Some of the blogs and websites I've been reading lately are: The Reading Experience, Chekhov's Mistress, Mark Athitakis' American Fiction Notes, A Commonplace Blog, Maud Newton, The Elegant Variation, The Millions, Wyatt Mason and The Believer.


Where does all this heavy reading and studying leave my writing? Where, indeed.


I haven't touched my draft novel, The Foundling Wheel in months, but I have been trying my hand at some short fiction. I have always puzzled at the idea that some writers find that they are influenced by the writers they read. Never once did that happen to me, until recently. I don't know that stylistically Proust has had much of an influence, but the views into character and his detailed observations have profoundly affected the way I think about telling a story. For the double whammy, I find myself trying to emulate Saul Bellow.


There's no way to predict what path I'll take with writing now. Maybe I'll trash everything I've ever done and start over and maybe I'll decide that studying and absorbing the great works already in print is enough.


How about you? Do you plan out your reading list, and what do you look for in a book?

Monday, March 2, 2009

Books I Read in December (Part II), January and February

For quite a while, I've been posting about the books I read every month, but in December, I only managed to post thoughts about half of them and I've been delaying subsequent posts ever since.

I needed to really think about what I want to say about these books, which led me to question what I was reading, why and what I hope to find. I've never intended my posts to be reviews. There are scads of places to find a standard synopsis of plot and general impressions about books. I don't want or need to try to replicate that. But in thinking about what I'm trying to get out of the books I read, I've been able to zero in on my choices and read much more closely. I plan to talk more about my reading objectives in my next post.

For now, I want to get this list out and provide a few thoughts about these books. If you've read any of these, I'd love to hear what you thought.

On Beauty, by Zadie Smith This book was the start of my problems in talking about books and I may do a separate post about it. I have not read White Teeth, but I have read a number of articles and essays by and about the author. My expectations were high and this was a very good book. What makes this book (and others that fall into the high expectation category) difficult to talk about is that I read them much more closely and tend to be a tougher critic. Zadie Smith is unquestionably a great talent. On Beauty is filled with richly drawn characters and is dense with plot and subplots. There is a point at about the halfway mark where I sensed fatigue on the author's part. I had the strange notion that the author was under tremendous pressure to finish the book and to live up to the early reputation she'd garnered. I also learned, once I'd finished the book that if one happens to be familiar with the works of E.M. Forster, one might have noticed some parallels. I'm disappointed to have not read any Forster and wish I had. I'm certain it would have further enhanced or even changed my experience with this book entirely.

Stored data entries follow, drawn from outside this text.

Lemma sym_add_val env (a b r : SymbolicExpression T V) : sym_form a -> sym_form b ->
  sym_add a b = Some r -> sym_ok env a -> sym_ok env b ->
  sym_ok env r /\ eqm modulus (sym_val env r) (sym_val env a + sym_val env b).
Proof.
  intros Ha Hb Hr (x & Hx & ->)%sym_ok_is (y & Hy & ->)%sym_ok_is.
  destruct (sym_add_spec a b Ha Hb) as (r' & Hr' & _ & Hs). rewrite Hr in Hr'. injection Hr' as <-.
  specialize (Hs env x y Hx Hy). rewrite (sym_is_val env r _ Hs). split; [apply Hs|]. feqm. reflexivity.
Qed.

Lemma sym_mul_val env (a b r : SymbolicExpression T V) : sym_form a -> sym_form b ->
  sym_mul a b = Some r -> sym_ok env a -> sym_ok env b ->
  sym_ok env r /\ eqm modulus (sym_val env r) (sym_val env a * sym_val env b).
Proof.
  intros Ha Hb Hr (x & Hx & ->)%sym_ok_is (y & Hy & ->)%sym_ok_is.
  destruct (sym_mul_spec a b Ha Hb) as (r' & Hr' & _ & _ & Hs). rewrite Hr in Hr'. injection Hr' as <-.
  specialize (Hs env x y Hx Hy). rewrite (sym_is_val env r _ Hs). split; [apply Hs|]. feqm. reflexivity.
Qed.

Lemma sym_neg_val env (a r : SymbolicExpression T V) : sym_form a ->
  sym_neg a = Some r -> sym_ok env a ->
  sym_ok env r /\ eqm modulus (sym_val env r) (- sym_val env a).
Proof.
  intros Ha Hr (x & Hx & ->)%sym_ok_is.
  destruct (sym_neg_spec a Ha) as (r' & Hr' & _ & _ & Hs). rewrite Hr in Hr'. injection Hr' as <-.
  specialize (Hs env x Hx). rewrite (sym_is_val env r _ Hs). split; [apply Hs|]. feqm. reflexivity.
Qed.

Lemma sym_neg_known_zero (a r : SymbolicExpression T V) : sym_form a ->
  sym_neg a = Some r -> is_known_zero a = false -> is_known_zero r = false.
Proof.
  intros Ha Hr Hz. destruct (try_to_number a) as [n|] eqn:En.
  - destruct a; try discriminate. injection Hr as <-. unfold is_known_zero in *. cbn in *.
    unfold f_is_zero in *. b2p. apply Z.eqb_neq. now apply f_neg_nonzero.
  - destruct (sym_neg_spec a Ha) as (r' & Hr' & _ & Hn & _). rewrite Hr in Hr'. injection Hr' as <-.
    unfold is_known_zero. now rewrite (proj2 Hn En).
Qed.

Lemma sym_sum_filter env (l : list (V * SymbolicExpression T V)) :
  Forall (fun vc => sym_ok env (snd vc)) l ->
  sym_sum env (List.filter (fun vc => negb (is_known_zero (snd vc))) l) = sym_sum env l.
Proof.
  unfold sym_sum. induction 1 as [|[v c] l Hc Hl IH]; [reflexivity|]. cbn [List.filter foldr fst snd].
  cbn [snd] in Hc. destruct (is_known_zero c) eqn:Ez; cbn [negb foldr fst snd]; rewrite IH; [|reflexivity].
  destruct (sym_ok_is env c Hc) as (x & Hx & ->). rewrite (is_known_zero_is env c x Ez Hx). lia.
Qed.

Lemma sym_sum_split env (l : list (V * SymbolicExpression T V)) (p : V * SymbolicExpression T V -> bool) :
  sym_sum env l = sym_sum env (List.filter p l) + sym_sum env (List.filter (fun vc => negb (p vc)) l).
Proof.
  induction l as [|vc l IH]; [reflexivity|]. cbn. destruct (p vc); cbn; unfold sym_sum in *; cbn; lia.
Qed.

End Meaning.

(** ** Arithmetic *)

Section Arithmetic.
Context {T V : Type} `{FL : FieldLaws T} `{OL : OrdLaws V}.
Implicit Types (e : AffineSymbolicExpression T V) (env : V -> T)
  (l cs : list (V * SymbolicExpression T V)) (rcs : list (V * RangeConstraint T)).
(** A sum of numbers in disjoint masks is their union: masking it gives them back. *)
Lemma masked_parts ps : forall c, Forall (fun pm => submask (fst pm) (snd pm)) ps ->
  masks_disjoint c (map snd ps) ->
  Z.land (parts_sum ps) c = 0 /\
  submask (parts_sum ps) (fold_left Z.lor (map snd ps) c) /\
  submask c (fold_left Z.lor (map snd ps) c) /\
  Forall (fun pm => Z.land (parts_sum ps) (snd pm) = fst pm) ps.
Proof.
  induction ps as [|[p m] ps IH]; intros c Hsub Hdis; cbn [map fold_left parts_sum foldr fst snd].
  - repeat split; auto with powdr; constructor.
  - inversion Hsub as [|? ? Hp Hps]; subst. destruct Hdis as [Hm Hms]. cbn [fst snd] in *.
    destruct (IH _ Hps Hms) as (I1 & I2 & I3 & I4). fold (parts_sum ps) in *.
    rewrite Z.land_lor_distr_r, Z.lor_eq_0_iff in I1. destruct I1 as [I1c I1m].
    assert (HpS : Z.land p (parts_sum ps) = 0).
    { apply (disjoint_submask _ _ m Hp). now rewrite Z.land_comm. }
    rewrite (add_disjoint _ _ HpS). split; [|split; [|split]].
    + rewrite Z.land_lor_distr_l, I1c, Z.lor_0_r. now apply (disjoint_submask _ _ m).
    + rewrite submask_testbit in Hp, I2, I3 |- *. intros i. rewrite Z.lor_spec, orb_true_iff.
      intros [Hi|Hi]; [|now apply I2]. apply I3. rewrite Z.lor_spec, (Hp i Hi). apply orb_true_r.
    + eapply submask_trans; [|exact I3]. auto with powdr.
    + constructor; [cbn; now apply land_lor_part|].
      pose proof (masks_disjoint_all _ _ Hms) as Hall. rewrite List.Forall_map in Hall.
      rewrite List.Forall_forall in *. intros [p' m'] Hin. specialize (I4 _ Hin). specialize (Hall _ Hin).
      cbn in *. rewrite Z.land_lor_distr_l, I4. rewrite Z.land_lor_distr_r, Z.lor_eq_0_iff in Hall.
      rewrite (disjoint_submask p m' m Hp); [apply Z.lor_0_l|]. rewrite Z.land_comm. apply Hall.
Qed.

God Knows, by Blayney Colmore I can never resist reading books written by people I know. By sheer chance I found this book, written by the Episcopal priest (now retired) I best remember from the church I attended through adolescence. I was delighted to find that he's also a blogger and I am very happy to be back in touch with him. I nearly finished this book in one sitting. It captures beautifully many of his thoughts and ideas about life and the nature of the world and what it's all about

Edinburgh, by Alexander Chee When I saw the blurb from Annie Dillard on the cover (I never see Annie Dillard blurbs, so this one I paid attention to), I knew I was in for something special. You can find a short plot synopsis here. Reader reactions about the story itself are conflicted, but I believe the tough subject matter has been a factor. There is no debate about the beauty of Chee's prose. I recently heard that he was a poet before he attempted long form fiction, which would explain the lyric, almost hypnotic effect the book had on me.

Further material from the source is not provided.